Aim of the task >>
Print the records below from the first line through the line containing "EpisodeProtocol, EpisodeInvariant, EpisodeRecord", both included, word for word.
(Extracted records)
(* ===== verification/Prelude.v ===== *)
(** * AlloyPort: a verification library of the migration factory

    AlloyPort migrates CUDA kernels to Ascend.  A server keeps the durable
    state of the factory and drives an agent (the _episode_) that writes a
    candidate; workers with accelerators connect to the server, are assigned
    _attempts_ to build and run, and report what happened; independent gates
    and an oracle decide from receipts whether a candidate is released.  This
    library models the Rust crates under [src/crates] as Rocq functions and
    step relations and proves what makes them correct.

    ** How the files correspond to the program

    _Shared_: Prelude (results, machine integers, tactics), Text ([str]),
    Encoding (byte encodings of what is hashed), Fixtures (sample values).

    _Domain_ ([alloyport-core]): Digest ([artifact.rs]), Identity
    ([identity.rs]), Lifecycle ([lib.rs]), Migration, Inspection, Generation
    and SourceGate (the modules of those names and [candidate_source.rs]),
    BuildGate ([candidate_build.rs]), Performance, Knowledge, Vocabulary ([execution.rs], [device.rs],
    [assignment.rs]); Binary, ReductionRun, Oracle and OracleTheorems
    ([correctness*.rs], on IEEE 754 floating point).

    _The episode_ ([agent*.rs], [model_attempt.rs], [model_gateway.rs]):
    AgentRecord, ModelAttempt, ModelGateway, LoopPolicy, EpisodeState and
    EpisodePorts are its data and its ports (type classes with laws); EpisodeSteps and EpisodeRuntime are the handlers of
    [AgentLoopRunner], every save and external call included; EpisodeHistory
    and EpisodeRefinement are their abstract specification and the refinement;
    EpisodeProtocol, EpisodeInvariant, EpisodeRecord and EpisodeSafety the
    transition system of a durable episode, its invariant and its histories;
    EpisodeTheorems and EpisodeFaults what follows; EpisodeDriver the loop of
    [application/runtime.rs] that drives it; ModelContext the SQLite store of
    model turns.

    _Artifacts_ ([alloyport-artifacts]): Artifacts (the content-addressed port
    and its in-memory adapter), Uploads, UploadLedger and UploadTheorems
    (uploads, references, quotas, collection).

    _The server_ ([alloyport-server]): ControlPlane and ControlTheorems (the
    SQLite repository of workers, connections, assignments and observations),
    Interactions, InteractionHub and Sanitizer (the event log, its subscribers
    and the display policy) over RunEvents ([alloyport-events]), Wire (the
    protocol of [alloyport-proto] and the mappings of both sides), Service,
    Observation, ServerSession, Coordinator and ServerCalls (the
    handlers of the worker-control service, in that order), SessionInvariant,
    SessionSteps and SessionCalls (what every handler keeps),
    ServerTheorems, and Overlaps (the same handlers at the grain of their
    locks); MigrationTasks (the queue of what operators submitted).

    _The worker_ ([alloyport-worker]): WorkerJournal (the SQLite journal),
    WorkerSession, WorkerUpdates, WorkerPreviews and WorkerLink (the control
    session), Devices, Containers, CudaContract, AscendContract and
    CorrectnessContract (the local policies and the pure parts of an
    execution), Effects (what executions ask of their surroundings), Sandboxes
    (how bundles are materialised, and the file system they are written to),
    Executions (supervisors and runtimes, over the class [Platform]), Platforms
    (its instances for CUDA and Ascend) and FakeExecutor (the executions
    themselves, as programs of effects), ExecutionHost (the registry of
    backends, and tasks that run them, one effect at a time),
    ExecutionProtocol and ExecutionInvariant (what every program keeps),
    SandboxTheorems (what a sandbox holds) and ExecutionTheorems.

    _Together_: EndToEnd runs the session of a worker against the server.

    ** How the model is made

    A struct is a [Record], an enum an [Inductive], a fallible function
    returns [result E A] with the errors of the source (the texts of errors
    are dropped where nothing reads them).  Integers are [N] or [Z] with the
    boundary of their width written out; a text is its UTF-8 bytes.  A table
    of SQLite is a finite map on its primary key and a transaction is a
    function that returns the new tables or an error that leaves them; what
    constraints of a schema refuse is part of the function.  A handler of the
    server is a computation over the whole service, which keeps what it
    committed when it fails; the runner of episodes threads a world of ports
    and a log of effects; an execution of a worker is a tree of effects, so
    that other tasks, a cancellation or a crash can come between any two.
    Logs of what happened are read by statements only.

    Concurrency is interleaving: of the effects of the executions of a worker,
    and of the two ends of a connection, with sessions lost and processes
    restarted anywhere.  In ServerCalls and EndToEnd a handler of the server
    is one step; in Overlaps a step is what one of its locks covers, one run
    of the persistence or one send, and handlers can be dropped between any
    two.  An append to an upload and a collection of artifacts can crash
    between the object store and the ledger.  Theorems quantify over all
    sequences of such steps.

    ** What is shown

    - An episode sends a model request or runs a tool only after it committed
      that it would, never twice, within its budgets, and succeeds only on
      verified evidence; a call of the runner refines its abstract
      specification whatever its ports answer and wherever it crashes; the
      driver terminates.
    - The journal of a worker, the repository of the server, the ledger of
      artifacts and the event log keep their invariants under every sequence
      of operations, and what was recorded is not rewritten.
    - What a worker removes from its outbox the server has stored; a frame the
      server acknowledged was observed; the frames of a connection are one
      stream that passes the checks of the worker, which accepts them as long
      as they are sent in its order; the outputs of a finished attempt stay
      readable.
    - The container of an attempt is started at most once; a result is in the
      journal only when its outputs are stored and published; a device is
      released only when its container never ran or is gone and the device was
      seen free after that, the leased one where the backend is bound to one
      device; containers have no network and no mounts but their bundle, and the bundle of a correctness run or of a build is in
      its sandbox exactly, with nothing else beside it.
    - A build gets the sources that passed the Source Gate, byte for byte.
    - The gates, the reducer of runs, the inspection, the selection of devices
      and the verdict of the oracle are equivalent to declarative
      specifications of what they should accept.
    - Where the code does not do what it means to do, a theorem or an example
      says what it does instead (a start after a cancellation cuts the
      session, a frame can overtake another, a torn sandbox is refused for
      ever, an artifact whose collection was cut short is still granted).

    Each theorem with hypotheses is applied to concrete values at the end of
    its file or in the module of samples beside it.

    ** Fuel and bounds

    The loops of the source are structural recursions on their list or table.
    The exceptions: the driver of an episode runs on fuel, and
    [EpisodeDriver] proves that [episode_fuel] of the initial state is enough;
    the startup reconciliation of assignments makes the number of passes the
    source computes with [div_ceil]; programs of effects are finite trees, so
    running one always ends.  The scan of a sandbox runs on [PATH_MAX], the
    bound the system has for paths; [scan_directory_total] proves that it is
    enough for a tree of that depth.  Counters that would overflow are shown not to,
    or wrap or saturate as the source has it.

    ** What is not modelled

    Libraries and their formats are parameters: SHA-256 ([Sha256]), the
    encoders and decoders of serde_json, SQLite below the transaction, tonic
    and its streams, tokio and its channels (capacity included), the clock (a
    sequence of readings).  The container engine, the device probes, the
    transfer of artifacts are ports with the contract the code relies on ([ContainerEngineLaws], [DeviceManager],
    [ArtifactPublisher], [ProviderLaws], [ArtifactStoreLaws]).  Names of
    connections are fresh (they are seeded with nanoseconds).  Certificates
    and roles, the gRPC handlers of management and interaction, the dispatcher
    of migration tasks, the codecs and transports of models, the
    candidate tools and their git records, the command line and the wiring of
    the processes are left out.  Of the file system only full disks and
    missing permissions are left out. *)

From Stdlib Require Import Ascii NArith Lia.
#[export] Set Warnings "-clear-no-such-hyp".
From stdpp Require Import base numbers strings pretty gmap list sorting.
(End Extracted records)
Result >>
(* ===== verification/Prelude.v ===== *)
(** * AlloyPort: a verification library of the migration factory

    AlloyPort migrates CUDA kernels to Ascend.  A server keeps the durable
    state of the factory and drives an agent (the _episode_) that writes a
    candidate; workers with accelerators connect to the server, are assigned
    _attempts_ to build and run, and report what happened; independent gates
    and an oracle decide from receipts whether a candidate is released.  This
    library models the Rust crates under [src/crates] as Rocq functions and
    step relations and proves what makes them correct.

    ** How the files correspond to the program

    _Shared_: Prelude (results, machine integers, tactics), Text ([str]),
    Encoding (byte encodings of what is hashed), Fixtures (sample values).

    _Domain_ ([alloyport-core]): Digest ([artifact.rs]), Identity
    ([identity.rs]), Lifecycle ([lib.rs]), Migration, Inspection, Generation
    and SourceGate (the modules of those names and [candidate_source.rs]),
    BuildGate ([candidate_build.rs]), Performance, Knowledge, Vocabulary ([execution.rs], [device.rs],
    [assignment.rs]); Binary, ReductionRun, Oracle and OracleTheorems
    ([correctness*.rs], on IEEE 754 floating point).

    _The episode_ ([agent*.rs], [model_attempt.rs], [model_gateway.rs]):
    AgentRecord, ModelAttempt, ModelGateway, LoopPolicy, EpisodeState and
    EpisodePorts are its data and its ports (type classes with laws); EpisodeSteps and EpisodeRuntime are the handlers of
    [AgentLoopRunner], every save and external call included; EpisodeHistory
    and EpisodeRefinement are their abstract specification and the refinement;
    EpisodeProtocol, EpisodeInvariant, EpisodeRecord and EpisodeSafety the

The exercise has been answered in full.